→ WHAT IS BEING ASKED:
Nothing should differ. Repeat every record as written.

→ AVAILABLE RECORDS:
Lemma JoinMulticastGroup_live c f s iface gaddr h :
  live_handle c = Some (f, s) ->
  JoinMulticastGroup os c (Some iface) (Some gaddr) h =
  Ret (match result os h (CJoinGroup f s iface gaddr) with
       | None => (set_ifaces c (ifaces c ++ [iface]), None)
       | Some e => (c, Some e)
       end) [CJoinGroup f s iface gaddr].
Proof.
  intros Hl. unfold JoinMulticastGroup.
  destruct (network c =? "udp4") eqn:E4.
  - destruct (live_handle_v4 c f s Hl E4) as [-> Hc]. rewrite Hc. simpl.
    rewrite bind_call.
    destruct (result os h (CJoinGroup IPv4 s iface gaddr)); reflexivity.
  - destruct (live_handle_v6 c f s Hl E4) as (E6 & -> & Hc).
    rewrite E6, Hc. simpl. rewrite bind_call.
    destruct (result os h (CJoinGroup IPv6 s iface gaddr)); reflexivity.
Qed.

(** C4. On a connection whose handle for its network is there, a join with
    an interface and a group address makes one call, the group join of
    that handle. If the join succeeds the interface is appended to the
    members, which grow by exactly one, and the error is nil; if it fails
    its error is returned as it is and the connection, members included,
    is unchanged. *)
Theorem JoinMulticastGroup_appends_or_fails :
  forall (c : UDPConn) (f : Family) (s : Socket) (iface : Interface)
         (gaddr : UDPAddr) (h : list Call),
    live_handle c = Some (f, s) ->
    match result os h (CJoinGroup f s iface gaddr) with
    | None =>
        JoinMulticastGroup os c (Some iface) (Some gaddr) h =
        Ret (set_ifaces c (ifaces c ++ [iface]), None)
            [CJoinGroup f s iface gaddr]
        /\ List.length (ifaces c ++ [iface]) = S (List.length (ifaces c))
    | Some e =>
        JoinMulticastGroup os c (Some iface) (Some gaddr) h =
        Ret (c, Some e) [CJoinGroup f s iface gaddr]
    end.
Proof.
  intros c f s iface gaddr h Hl.
  rewrite (JoinMulticastGroup_live c f s iface gaddr h Hl).
  destruct (result os h (CJoinGroup f s iface gaddr)); [reflexivity|].
  split; [reflexivity|]. rewrite length_app. simpl. lia.
Qed.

→ SOLVED PROBLEM:
Lemma JoinMulticastGroup_live c f s iface gaddr h :
  live_handle c = Some (f, s) ->
  JoinMulticastGroup os c (Some iface) (Some gaddr) h =
  Ret (match result os h (CJoinGroup f s iface gaddr) with
       | None => (set_ifaces c (ifaces c ++ [iface]), None)
       | Some e => (c, Some e)
       end) [CJoinGroup f s iface gaddr].
Proof.
  intros Hl. unfold JoinMulticastGroup.
  destruct (network c =? "udp4") eqn:E4.
  - destruct (live_handle_v4 c f s Hl E4) as [-> Hc]. rewrite Hc. simpl.
    rewrite bind_call.
    destruct (result os h (CJoinGroup IPv4 s iface gaddr)); reflexivity.
  - destruct (live_handle_v6 c f s Hl E4) as (E6 & -> & Hc).
    rewrite E6, Hc. simpl. rewrite bind_call.
    destruct (result os h (CJoinGroup IPv6 s iface gaddr)); reflexivity.
Qed.

(** C4. On a connection whose handle for its network is there, a join with
    an interface and a group address makes one call, the group join of
    that handle. If the join succeeds the interface is appended to the
    members, which grow by exactly one, and the error is nil; if it fails
    its error is returned as it is and the connection, members included,
    is unchanged. *)
Theorem JoinMulticastGroup_appends_or_fails :
  forall (c : UDPConn) (f : Family) (s : Socket) (iface : Interface)
         (gaddr : UDPAddr) (h : list Call),
    live_handle c = Some (f, s) ->
    match result os h (CJoinGroup f s iface gaddr) with
    | None =>
        JoinMulticastGroup os c (Some iface) (Some gaddr) h =
        Ret (set_ifaces c (ifaces c ++ [iface]), None)
            [CJoinGroup f s iface gaddr]
        /\ List.length (ifaces c ++ [iface]) = S (List.length (ifaces c))
    | Some e =>
        JoinMulticastGroup os c (Some iface) (Some gaddr) h =
        Ret (c, Some e) [CJoinGroup f s iface gaddr]
    end.
Proof.
  intros c f s iface gaddr h Hl.
  rewrite (JoinMulticastGroup_live c f s iface gaddr h Hl).
  destruct (result os h (CJoinGroup f s iface gaddr)); [reflexivity|].
  split; [reflexivity|]. rewrite length_app. simpl. lia.
Qed.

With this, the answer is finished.